Teachers' Tutorials


The Pianimals approach adjusts the weighted touch to create a new sense of harmony between finger, piano key and the gravitational field. The hand gains in agility when a sense of constant falling is replaced by vital standing, walking, running and leaping on key. We've created video tutorials to clarify this concept which will be new to many. Find the Teachers' Manual exercises here below and also in this YouTube Playlist.

   Elegant Alionus, author of Pianimals.

28 core exercises to transform the hand

The Pianimals Teachers' Manual takes the young pianist's hand through a complete developmental process, from lying-down exercises (equivalent to the baby's pre-standing apprenticeship), to standing, walking, running and jumping - on a table top, then on key. The compositions make music out of the exercises.

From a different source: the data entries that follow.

Lemma lookup_delete_all (l : list Tag) (pt : gmap Tag Hash) tag :
  foldl (fun pt x => delete x pt) pt l !! tag = if decide (tag ∈ l) then None else pt !! tag.
Proof.
  revert pt. induction l as [|t l IH]; intros pt; cbn [foldl]; [by rewrite decide_False by set_solver|]. rewrite IH.
  destruct (decide (t = tag)) as [->|Ht].
  - rewrite lookup_delete_eq, (decide_True (P := tag ∈ tag :: l)) by set_solver. by case_decide.
  - rewrite lookup_delete_ne by done. destruct (decide (tag ∈ l)); [rewrite decide_True by set_solver|rewrite decide_False by set_solver]; done.
Qed.

Lemma take_ready_run {E} h s : take_ready (E := E) h s = (with_ready (fun r => (tm_remove h r).1) s, Ok (txs s !! h)).
Proof. unfold take_ready. erewrite bind_Ok by reflexivity. erewrite bind_Ok by reflexivity. by rewrite removed_value. Qed.

(** The tags of a removed transaction that go with it. *)
Definition invalidated flt t : list Tag := filter (fun tag => stays flt tag = false) (provides (tx_of t)).

Lemma drop_ready_run {E} flt t s : (forall h t', txs s !! h = Some t' -> h ∉ unlocks t') ->
  drop_ready (E := E) flt t s =
    (with_best (bset_remove ref_cmp (tx_ref t)) (with_provided (fun pt => foldl (fun pt tag => delete tag pt) pt (invalidated flt t)) s),
     Ok (if invalidated flt t is [] then [] else unlocks t)).
Proof.
  intros Hself. unfold drop_ready. fold (invalidated flt t). erewrite bind_Ok by apply for_each_modify. cbn beta.
  rewrite (fold_provided (fun tag => delete tag)). erewrite bind_Ok; [by erewrite bind_Ok by reflexivity|].
  apply for_each_noop. intros tag _. erewrite bind_Ok by reflexivity. case_match; [|done]. destruct (txs _ !! _) as [t'|] eqn:Ht'; [|done].
  unfold modify. f_equal. unfold with_ready, with_provided, tm_update. simpl in *. destruct s as [i p r b]. destruct r as [ix by_ le]. simpl in *.
  f_equal. f_equal. unfold with_unlocks. rewrite remove_item_not_elem by by eapply Hself. rewrite insert_id; [done|]. rewrite Ht'. by destruct t'.
Qed.

(** The transactions that are removed with [h]: those it unlocks, unless all
    its tags stay. *)
Definition drags m flt (h u : Hash) : Prop := exists t, m !! h = Some t /\ invalidated flt t <> [] /\ u ∈ unlocks t.

(** [s] is [s0] without the transactions [D]. *)
Record removed_from s0 flt (D : list Hash) s : Prop := {
  rf_txs : txs s = filter (fun p => p.1 ∉ D) (txs s0);
  rf_provided : provided_tags s = filter (fun p => p.2 ∈ D -> stays flt p.1 = true) (provided_tags s0);
  rf_id : insertion_id s = insertion_id s0;
  rf_sorted : StronglySorted ref_lt (best s);
  rf_best r : r ∈ best s <-> r ∈ best s0 /\ hash (ref_transaction r) ∉ D;
  rf_tracked : tracked (ready s) }.

(** The state of the loop: [D] is removed, [stack] is to be. *)
Record removing s0 flt (roots : list Hash) (D stack : list Hash) s : Prop := {
  rm_removed : removed_from s0 flt D s;
  rm_nodup : NoDup D;
  rm_ready h : h ∈ D -> is_Some (txs s0 !! h);
  rm_roots h : h ∈ roots -> is_Some (txs s0 !! h) -> h ∈ D \/ h ∈ stack;
  rm_closed h u : h ∈ D -> drags (txs s0) flt h u -> is_Some (txs s0 !! u) -> u ∈ D \/ u ∈ stack;
  rm_reach h : h ∈ D \/ h ∈ stack -> exists r, r ∈ roots /\ rtc (drags (txs s0) flt) r h }.

Lemma removing_start used s0 flt roots stack : ready_inv used s0 -> (forall h, h ∈ roots <-> h ∈ stack) -> removing s0 flt roots [] stack s0.
Proof.
  intros I Hs. split; [split| | | | |].
  - symmetry. apply map_filter_id. set_solver.
  - symmetry. apply map_filter_id. set_solver.
  - done.
  - apply I.
  - set_solver.
  - apply I.
  - constructor.
  - set_solver.
  - set_solver.
  - set_solver.
  - intros h Hh. exists h. split; [set_solver|apply rtc_refl].
Qed.

Lemma take_absent s h : txs s !! h = None -> with_ready (fun r => (tm_remove h r).1) s = s.
Proof.
  destruct s as [i p r b], r as [ix sz ln]. unfold with_ready, tm_remove. simpl. intros Hn. rewrite Hn. simpl. by rewrite delete_id.
Qed.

The pupil's book has only the compositions

The pupil's method has no exercises and only a very few playing instructions - no kid wants to wade through all that verbiage - so it is up to you to take the pupil through the exercise, and when the hand has learned it, introduce the musical example. To ensure you understand the essence of each exercise, we offer short video tutorials - compiled in this YouTube Playlist, and also embedded in the page below.

   PIANIMALS - An Introduction

   Chapter 1: Waft the Hand Down to Make the Most Beautiful Sound in the World

This floating arm exercise shows how to relax the arm without it getting heavy and cumbrous, creating a magical, glowing, hypnotizing piano sound.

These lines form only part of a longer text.